Ugandan telecommunications company

Roke telkom is a telecommunications company based in Uganda. It was licensed by Uganda Communications Commission in 2006.
==Location==
The headquarters and main office of Roke Telkom are located at Guardian Georgia Building,
Plot 67 Spring Road, Bugolobi in Nakawa Division, Kampala District.

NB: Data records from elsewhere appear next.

Definition loads s : Prop := forall a, exists x, k_GetAccount (ctx s) a = inr x.
Definition shows_u256 s : Prop := forall a, 0 <= shown s a < 2 ^ 256.

Lemma uint256_range n : 0 <= uint256 n < 2 ^ 256.
Proof. apply Z.mod_pos_bound. lia. Qed.
Lemma uint256_id n : 0 <= n < 2 ^ 256 -> uint256 n = n.
Proof. apply Z.mod_small. Qed.
Lemma uint256_add n m : uint256 (uint256 n + m) = uint256 (n + m).
Proof. unfold uint256. by rewrite Zplus_mod_idemp_l. Qed.

Lemma address_roundtrip a : address_ok a -> BytesToAddress (address_bytes a) = a.
Proof.
  intros Ha. unfold BytesToAddress, address_bytes. rewrite be_length. apply (be_roundtrip 20).
  exact Ha.
Qed.

Lemma parse_party x cs key typ : address_ok x ->
  ParseHexAddress (Event typ [(key, AAddr (address_bytes x)); ("amount", ACoins cs)]) key = Ok x.
Proof.
  intros Ha. unfold ParseHexAddress. cbn [ev_attrs GetAttribute]. rewrite decide_True by done.
  by rewrite address_roundtrip.
Qed.
Lemma parse_amount x cs key typ : key <> "amount" -> 0 <= native_of cs < 2 ^ 256 ->
  ParseAmount info (Event typ [(key, x); ("amount", ACoins cs)]) = Ok (native_of cs).
Proof.
  intros Hk Hn. unfold ParseAmount. cbn [ev_attrs GetAttribute]. rewrite decide_False, decide_True by done.
  unfold ConvertAmountTo18DecimalsBigInt. fold (native_of cs). unfold Uint256FromBigInt.
  by rewrite (proj2 (Z.ltb_ge (native_of cs) 0)), (proj2 (Z.leb_gt (2 ^ 256) (native_of cs))) by lia.
Qed.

The coordinates of the company headquarters are 0°18'59"N 32°34'56"E (Latitude: 0.31628; Longitude:32.58219).

==History==
In January 2006, Roke Telkom launched its operations in Uganda. and it was licensed by the Uganda Communications Commission (UCC) as a Public Service Provider (capacity resale, voice and data) and Public Infrastructure Provider in 2006. In 2015, Roke Telkom entered a partnership with Google which enabled the company to increase its fibre footprint.

==Overview ==
Roke Telkom was the first telecommunications company to roll out a fibre connection between Uganda and Tanzania. The company fibre network and fixed wireless network, connecting both multi branch enterprises and residences.